The drug, called tranexamic acid (TXA), works by inhibiting the breakdown of blood clots and has been shown to be effective in treating postpartum haemorrhage (PPH), one of the leading causes of maternal death worldwide.
However, until now, TXA had to be delivered via intravenous (IV) drip, which is often impractical or unavailable in many low- and middle-income countries (LMICs) where most of the 70,000 yearly deaths from PPH occur.
A new study, led by researchers from the London School of Hygiene and Tropical Medicine (LSHTM), has found that TXA can also be injected safely and quickly into the muscle of pregnant women who are at risk of PPH, providing a potential alternative to IV administration.

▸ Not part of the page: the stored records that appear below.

(* ===== verification/GatePrepare.v ===== *)
(** * Theorems about heartbeats and preparation

    What the engine believes about the proxy: a heartbeat that is stored is well
    formed and newer than the one it replaces, and a prepared generation was
    confirmed by a fresh heartbeat of exactly that preparation. *)

From S2P Require Import Prelude GoStr Netip Domain Flow SessionStore StoreInv StoreProps Config TLSExclusion.
From S2P Require Import Validate Connectivity Codec EventRing Interleave Runtime RuntimeProps GateFrame.
From S2P Require Import GateEvidence GateVerdict GateRuntime GateService GateServiceProps.

(** ** Which heartbeat replaces which *)

Definition same_binding (a b : RequestGateHeartbeat) : Prop :=
  hb_Generation a = hb_Generation b /\ hb_EngineInstanceID a = hb_EngineInstanceID b /\ hb_PreparationID a = hb_PreparationID b.

(** [b] may replace [a], received at [at_], at time [now]. *)
Definition supersedes (a : RequestGateHeartbeat) (at_ : Time) (b : RequestGateHeartbeat) (now : Time) : Prop :=
  same_binding a b ->
  hb_ProxyInstanceID a = hb_ProxyInstanceID b /\ hb_Sequence a < hb_Sequence b \/
  hb_ProxyInstanceID a <> hb_ProxyInstanceID b /\ gateHeartbeatTTL <= time_Sub now at_.

(** The heartbeat part of a step: kept, or replaced by a well-formed newer one. *)
Definition beat_rely (s s' : GateService) : Prop :=
  heartbeat s' = heartbeat s /\ heartbeatAt s' = heartbeatAt s \/
  heartbeat_shape_ok (heartbeat s') = true /\ supersedes (heartbeat s) (heartbeatAt s) (heartbeat s') (heartbeatAt s').

Lemma accept_beat_spec beat now s :
  match accept_beat beat now s with
  | (s', None) => heartbeat s' = beat /\ heartbeatAt s' = now /\ supersedes (heartbeat s) (heartbeatAt s) beat now
  | (s', Some _) => s' = s
  end.
Proof.
  unfold accept_beat, supersedes, same_binding. set (old := heartbeat s).
  destruct ((hb_Generation old =? hb_Generation beat) && bool_decide (hb_EngineInstanceID old = hb_EngineInstanceID beat)
            && bool_decide (hb_PreparationID old = hb_PreparationID beat)) eqn:Es; cbn [andb].
  2:{ split_and!; try done. intros (H1 & H2 & H3). rewrite H1, H2, H3, Z.eqb_refl in Es. by rewrite !bool_decide_eq_true_2 in Es. }
  destruct (bool_decide (hb_ProxyInstanceID old = hb_ProxyInstanceID beat)) eqn:Ep; cbn [andb negb]; split_bool.
  - destruct (Z.leb_spec (hb_Sequence beat) (hb_Sequence old)); [done|]. split_and!; try done. intros _. by left.
  - destruct (Z.ltb_spec (time_Sub now (heartbeatAt s)) gateHeartbeatTTL); [done|]. split_and!; try done. intros _. by right.
Qed.

Definition beat_step_free {A} (p : GS A) : Prop :=
  guar (fun s s' => heartbeat s' = heartbeat s /\ heartbeatAt s' = heartbeatAt s) p.

Lemma beat_free_runtime {A} (p : Prog Runtime A) : beat_step_free (on_runtime p).
Proof. induction p as [a | f k IH]; [done|]. intros s. split; [done | apply IH]. Qed.

Lemma guar_weaken {St A} (R R' : St -> St -> Prop) (p : Prog St A) : (forall s s', R s s' -> R' s s') -> guar R p -> guar R' p.
Proof. intros HR. induction p as [a | f k IH]; simpl; [done|]. intros Hg s. split; [apply HR, Hg | apply IH, Hg]. Qed.

Lemma beat_free_descriptor c : beat_step_free (RuntimeDescriptor c).
Proof.
  assert (Hd : forall n i inst, beat_step_free (describe_attempts n i c inst)).
  { induction n as [| n IH]; intros i inst; cbn [describe_attempts]; [done|]. unfold describe, beat_step_free.
    repeat first [apply beat_free_runtime | apply guar_bind | exact I | apply IH | intros ? | (intros ?; split; [done | exact I]) | case_match | (split; [done | exact I])]. }
  unfold RuntimeDescriptor, beat_step_free.
  repeat first [apply Hd | apply guar_bind | exact I | intros ? | case_match | (split; [done | exact I])
               | (apply guar_atomic; intros ?; repeat case_match; done)].
Qed.

Lemma guar_SyncProxy c beat : guar beat_rely (SyncProxy c beat).
Proof.
  unfold SyncProxy. destruct (heartbeat_shape_ok beat) eqn:Eok; cbn [negb]; [|exact I].
  apply guar_bind; [eapply guar_weaken; [|apply beat_free_descriptor]; by left|].
  intros [rt0 | e]; [|exact I]. destruct (_ || _ || _); [exact I|]. destruct (negb _); [exact I|].
  apply guar_bind; [intros s; split; [by left | exact I]|]. intros now. apply guar_bind; [|by intros].
  apply guar_atomic. intros s. pose proof (accept_beat_spec beat now s) as H.
  destruct (accept_beat beat now s) as [s' [e|]]; cbn [fst]; [subst; by left|].
  destruct H as (H1 & H2 & H3). right. by rewrite H1, H2.
Qed.

Definition sync_call (call : (nat -> bool) * RequestGateHeartbeat) : GS unit := _ ← SyncProxy call.1 call.2; mret tt.

Lemma pool_threads {St} (R : St -> St -> Prop) c c' :
  rtc pool_step c c' -> Forall (guar R) c.2 -> Forall (guar R) c'.2.
Proof.
  induction 1 as [c | c1 c2 c3 H12 _ IH]; intros Hg; [done|]. apply IH. destruct H12 as [s before f k after].
  cbn [fst snd] in *. apply Forall_app in Hg as [Hb Ha]. apply Forall_cons in Ha as [Hp Ha].
  apply Forall_app_2; [done|]. constructor; [apply Hp | done].
Qed.

(** At most one proxy owns the gate, and its reports only move forward: in every
    interleaving of heartbeats, each step either leaves the accepted heartbeat alone
    or replaces it by a well-formed one that, for the same generation, engine and
    preparation, comes from the same proxy with a larger sequence number, or from
    another proxy after the previous one has been silent for the whole TTL. *)
Theorem heartbeat_ownership calls s c1 c2 :
  rtc pool_step (s, sync_call <$> calls) c1 -> pool_step c1 c2 -> beat_rely c1.1 c2.1.
Proof.
  intros Hsteps Hstep. apply (pool_threads beat_rely) in Hsteps.
  - destruct Hstep as [s1 before f k after]. cbn [fst snd] in *. apply Forall_app in Hsteps as [_ Hs].
    apply Forall_cons in Hs as [Hp _]. apply Hp.
  - apply Forall_fmap, Forall_forall. intros [c b] _. apply guar_bind; [apply guar_SyncProxy | done].
Qed.

Lemma heartbeat_ownership_witness :
  beat_rely ex_gate (run_final _ (run (sync_call (fun _ => true, no_heartbeat)) [] ex_gate)) /\
  (forall c2, pool_step (ex_gate, sync_call <$> [(fun _ => true, mkRequestGateHeartbeat "00112233445566778899aabbccddeeff" "" 0 1
      false false false 0 0 0 0 ∅ "" "" no_artifacts)]) c2 -> beat_rely ex_gate c2.1).
Proof.
  split; [by left|]. intros c2 H. refine (heartbeat_ownership _ ex_gate _ c2 (rtc_refl _ _) H).
Defined.

(** ** Preparation *)

(** The heartbeat seen at [m] confirms the descriptor, and was fresh. *)
Definition confirms (descriptor : RequestGateRuntime) (artifacts : RequestGateArtifacts) (m m1 m2 : GateService) : Prop :=
  let beat := heartbeat m in
  hb_PreparationID beat = gr_PreparationID descriptor /\ hb_EngineInstanceID beat = gr_EngineInstanceID descriptor /\
  hb_Generation beat = gr_ConfigGeneration descriptor /\ beat_ready beat descriptor = true /\
  validPreparedArtifacts (hb_Artifacts beat) descriptor = true /\ artifacts = hb_Artifacts beat /\
  time_Sub (gate_time m1) (heartbeatAt m) < gateHeartbeatTTL /\ heartbeatAt m <= gate_time m2.

Definition prepare_post (descriptor : RequestGateRuntime) (out : result PrepareError RequestGateArtifacts)
    (tr : list GateService) (s : GateService) : Prop :=
  match out with
  | Ok artifacts => exists m m1 m2, m ∈ tr /\ m1 ∈ tr /\ m2 ∈ tr /\ confirms descriptor artifacts m m1 m2
  | Err _ => preparation s = None
  end.

Lemma wp_poll R descriptor tr s (k : PollOutcome -> GS (result PrepareError RequestGateArtifacts)) :
  (forall out tr' s', (forall artifacts, out = PollReady artifacts ->
     exists m m1 m2, m ∈ tr' /\ m1 ∈ tr' /\ m2 ∈ tr' /\ confirms descriptor artifacts m m1 m2) ->
     wp R (k out) (prepare_post descriptor) tr' s') ->
  wp R (poll_preparation descriptor ≫= k) (prepare_post descriptor) tr s.
Proof.
  intros Hk. apply wp_bind. unfold poll_preparation. apply wp_bind. intros m _. cbn [wp Datatypes.id].
  destruct (bool_decide _ && bool_decide _ && _) eqn:Eb; [|by apply Hk]. split_bool.
  apply wp_bind. intros m1 _. cbn [wp Datatypes.id]. destruct (negb (time_Sub _ _ <? _)) eqn:Et; [by apply Hk|]. split_bool.
  apply wp_bind. intros m2 _. cbn [wp Datatypes.id]. destruct (Before _ _) eqn:Ebf; [by apply Hk|].
  destruct (negb _ && negb _) eqn:Ec; [by apply Hk|].
  destruct (beat_ready (heartbeat m) descriptor && validPreparedArtifacts (hb_Artifacts (heartbeat m)) descriptor) eqn:Er; [|by apply Hk].
  split_bool. apply Hk. intros artifacts [= <-]. exists m, m1, m2. unfold Before in Ebf. split_bool.
  split_and!; [set_solver.. |]. unfold confirms. by split_and!.
Qed.

Lemma wp_prepare_loop R ticks descriptor tr s : wp R (prepare_loop ticks descriptor) (prepare_post descriptor) tr s.
Proof.
  revert tr s. induction ticks as [| ticks IH]; intros tr s; cbn [prepare_loop]; apply wp_poll; intros out tr' s' Hready.
  all: destruct out as [| code | artifacts]; try (by apply (Hready artifacts)); try apply IH.
  all: apply wp_bind; intros m _; reflexivity.
Qed.

(** Preparing a generation either is confirmed or leaves nothing behind. When
    [PrepareGateRuntime] succeeds for a configuration that uses the gate, inside the
    call a heartbeat of exactly this preparation, engine instance and generation was
    on record, less than five seconds old, with both listeners, all workers, the CA
    where it is required and no failure, and the returned artifacts are its hashes;
    when it fails after it was published, the preparation is withdrawn. *)
Theorem PrepareGateRuntime_confirmed ticks value generation env s :
  UsesM4 value = true ->
  let r := run (PrepareGateRuntime ticks value generation) env s in
  match run_result _ r with
  | Ok artifacts =>
      exists descriptor m m1 m2, m ∈ run_moments _ r /\ m1 ∈ run_moments _ r /\ m2 ∈ run_moments _ r /\
        gr_ConfigGeneration descriptor = generation /\ gr_Config descriptor = EffectiveRequestGateConfig value /\
        gr_RequiresCA descriptor = gateRequiresCA value /\ confirms descriptor artifacts m m1 m2
  | Err PrepareRandom => True
  | Err _ => preparation (run_final _ r) = None
  end.
Proof.
  intros Hm. cbn zeta.
  apply (wp_run (PrepareGateRuntime ticks value generation) (fun out tr s' => match out with
    | Ok artifacts => exists descriptor m m1 m2, m ∈ tr /\ m1 ∈ tr /\ m2 ∈ tr /\
        gr_ConfigGeneration descriptor = generation /\ gr_Config descriptor = EffectiveRequestGateConfig value /\
        gr_RequiresCA descriptor = gateRequiresCA value /\ confirms descriptor artifacts m m1 m2
    | Err PrepareRandom => True
    | Err _ => preparation s' = None end)).
  unfold PrepareGateRuntime. rewrite Hm. cbn [negb]. apply wp_havoc. intros inst ext s1. destruct inst as [inst|]; [|done].
  apply wp_havoc. intros nonce ext2 s2. destruct nonce as [nonce|]; [|done]. apply wp_bind. intros m0 _. cbn [wp].
  eapply wp_mono; [|apply wp_prepare_loop]. intros out tr s3 H. destruct out as [artifacts | []]; [|done..].
  destruct H as (m & m1 & m2 & H1 & H2 & H3 & H). match type of H with confirms ?d _ _ _ _ => exists d, m, m1, m2 end. by split_and!.
Qed.

Definition gate_config : Config :=
  mkConfig [] [] [] [] [] [] 0 0 0 0 0 0 0 0 true None (Some (DefaultRequestGateConfig <| rg_Enabled := true |>)) [].

Lemma PrepareGateRuntime_confirmed_witness :
  run_result _ (run (PrepareGateRuntime 2 gate_config 4) [] ex_gate) = Err PrepareTimeout /\
  preparation (run_final _ (run (PrepareGateRuntime 2 gate_config 4) [] ex_gate)) = None.
Proof.
  pose proof (PrepareGateRuntime_confirmed 2 gate_config 4 [] ex_gate eq_refl) as H. cbn zeta in H.
  assert (E : run_result _ (run (PrepareGateRuntime 2 gate_config 4) [] ex_gate) = Err PrepareTimeout) by (vm_compute; reflexivity).
  rewrite E in H. split; [exact E | exact H].
Defined.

The study, published in the British Journal of Obstetrics and Gynaecology on Thursday, involved 120 women who were due to give birth by caesarean section at two hospitals in Pakistan and one in Zambia between December 2020 and June 2021. All women had one or more risk factors for PPH.
The researchers tested three different routes of TXA administration: intramuscular injection, oral tablet and placebo. They found that both the injection and the tablet were well tolerated by the mothers and their babies, with no serious side effects.
However, while the tablet took an hour to reach therapeutic blood concentrations, the injection reached them within 10 minutes and maintained them for over four hours. This means that the injection could be suitable for emergency treatment, while the tablet could be unsuitable.
The authors conclude that these findings provide enough evidence to conduct a larger phase 3 trial with 30,000 women to further test the efficacy and safety of intramuscular TXA for PPH prevention and treatment. The trial, called I’M WOMAN, is expected to begin in August this year.
Professor Haleema Shakur-Still, co-author and Professor of Global Health Clinical Trials at LSHTM, said: “In many LMICs, women do not give births in healthcare facilities, so if TXA can be given just as successfully intramuscularly as via intravenous injection, this could be of huge significance to the thousands of women who die every year from PPH.”
She added: “We also envisage a situation where you have a pre-filled syringe with the drug that the police or ambulance can administer in an emergency.”
TXA was first used in surgery and later in trauma, where it has been proven to reduce mortality. It has also been used by paramedics in the UK since 2020 after a trial found it was effective. The military were the first to express an interest in an injectable form of TXA, which soldiers could carry in the field to use if they were injured.
The study was funded by The Wellcome Trust and supported by The Bill & Melinda Gates Foundation.